Jose Lopez, an asylum-seeker from Nicaragua, told BuzzFeed News that the mood at the camp was jubilant. “[P]eople shouted and cried,” the report continued. Some had placed balloons along the Rio Grande that featured the words “Bye Trump” and poop emojis. (It’s okay, you can laugh.) “Others, he said, prayed when the race was called on Saturday.” Like Hidalgo, he said Biden’s victory was also theirs.
"We thanked God because he heard our cries," Lopez told BuzzFeed News. "We were victims of a project that was truly harmful to people’s humanity ... We thought we were invisible to the world, but we weren’t to God. We’re overjoyed right now."
The Trump administration knew exactly what it was doing in forcing asylum-seekers to wait in Mexico for their U.S. immigration courts. After despicably and falsely claiming that the policy has “successfully provided protections” to asylum-seekers, the administration then admitted in court that the policy is in fact forcing people into danger, like advocates have said.
A report from a human rights organization at the beginning of the year tracked nearly 820 public reports of violence against returned asylum-seekers, a number that has since grown to over 1,100, BuzzFeed News reported. While the courts blocked the policy in February, the Supreme Court the next month allowed the administration to keep going ahead with enforcing it as litigation continues. But its days are likely numbered.

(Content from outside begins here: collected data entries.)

(** * Freescape [Area]: a shallow embedding of engines/freescape/area.cpp

    The development follows the structure of the C++ translation unit:
    single-precision arithmetic ([F32]), vectors and boxes ([Geometry]),
    the swept-box primitive ([Sweep]), the motion resolver
    ([Resolver]), the ray and sight queries ([Query]), the object
    store with its persistence format ([Store]) and the overlap query,
    drawing, reset, structure and teardown ([Lifecycle]). *)

From Stdlib Require Import ZArith NArith List Bool Lia Strings.Byte.
From Stdlib Require Import Sorting.Permutation Sorting.Sorted Floats.SpecFloat.
Import ListNotations.

Local Open Scope Z_scope.

(** ** Single-precision floats

    A C++ [float] is an IEEE 754 binary32 number: precision 24 and
    maximal exponent 128 in the standard library's executable
    specification of floating-point arithmetic. Arithmetic rounds to
    nearest, ties to even; a NaN carries no payload. *)
Module F32.

Definition prec : Z := 24.
Definition emax : Z := 128.

Definition float : Type := spec_float.

Definition add : float -> float -> float := SFadd prec emax.
Definition sub : float -> float -> float := SFsub prec emax.
Definition mul : float -> float -> float := SFmul prec emax.
Definition div : float -> float -> float := SFdiv prec emax.
Definition sqrt : float -> float := SFsqrt prec emax.

(** The C++ relational operators; every comparison with a NaN is false. *)
Definition eqb : float -> float -> bool := SFeqb.
Definition ltb : float -> float -> bool := SFltb.
Definition leb : float -> float -> bool := SFleb.
Definition gtb (x y : float) : bool := ltb y x.
Definition geb (x y : float) : bool := leb y x.

(** Conversion of an integer literal or an [int] value. *)
Definition of_Z (n : Z) : float := binary_normalize prec emax n 0 false.

Definition zero : float := S754_zero false.
Definition one : float := of_Z 1.
Definition infinity : float := S754_infinity false.

Definition valid (x : float) : bool := valid_binary prec emax x.

Definition is_nan (x : float) : bool :=
  match x with S754_nan => true | _ => false end.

Then-candidate Biden’s immigration plan indicated that Remain in Mexico would be the first of the Trump administration anti-asylum policies to go. But when exactly that will happen is another question. While a recent report said that reinstating the full Deferred Action for Childhood Arrivals (DACA) program would be a Day One priority for Biden, BuzzFeed News reports he would address Remain in Mexico within his first 100 days in office.
That it’s a priority is of course important. It means these families are being heard. But because the outgoing administration has forced them to have to wait for so long already, in complete defiance of U.S. asylum law, their hope and the hope of advocates is that a rescission comes sooner rather than later in those 100 days.
"People are just so incredibly happy, so hopeful for the first time," immigration lawyer Taylor Levy said in the report. She urged advocates to continue pushing the incoming Biden administration for urgent relief for these families. "'Desperation' and 'hopelessness' have been the prevailing adjectives I would use to describe the asylum-seekers stuck in Mexico, and now there's just finally hope,” she continued.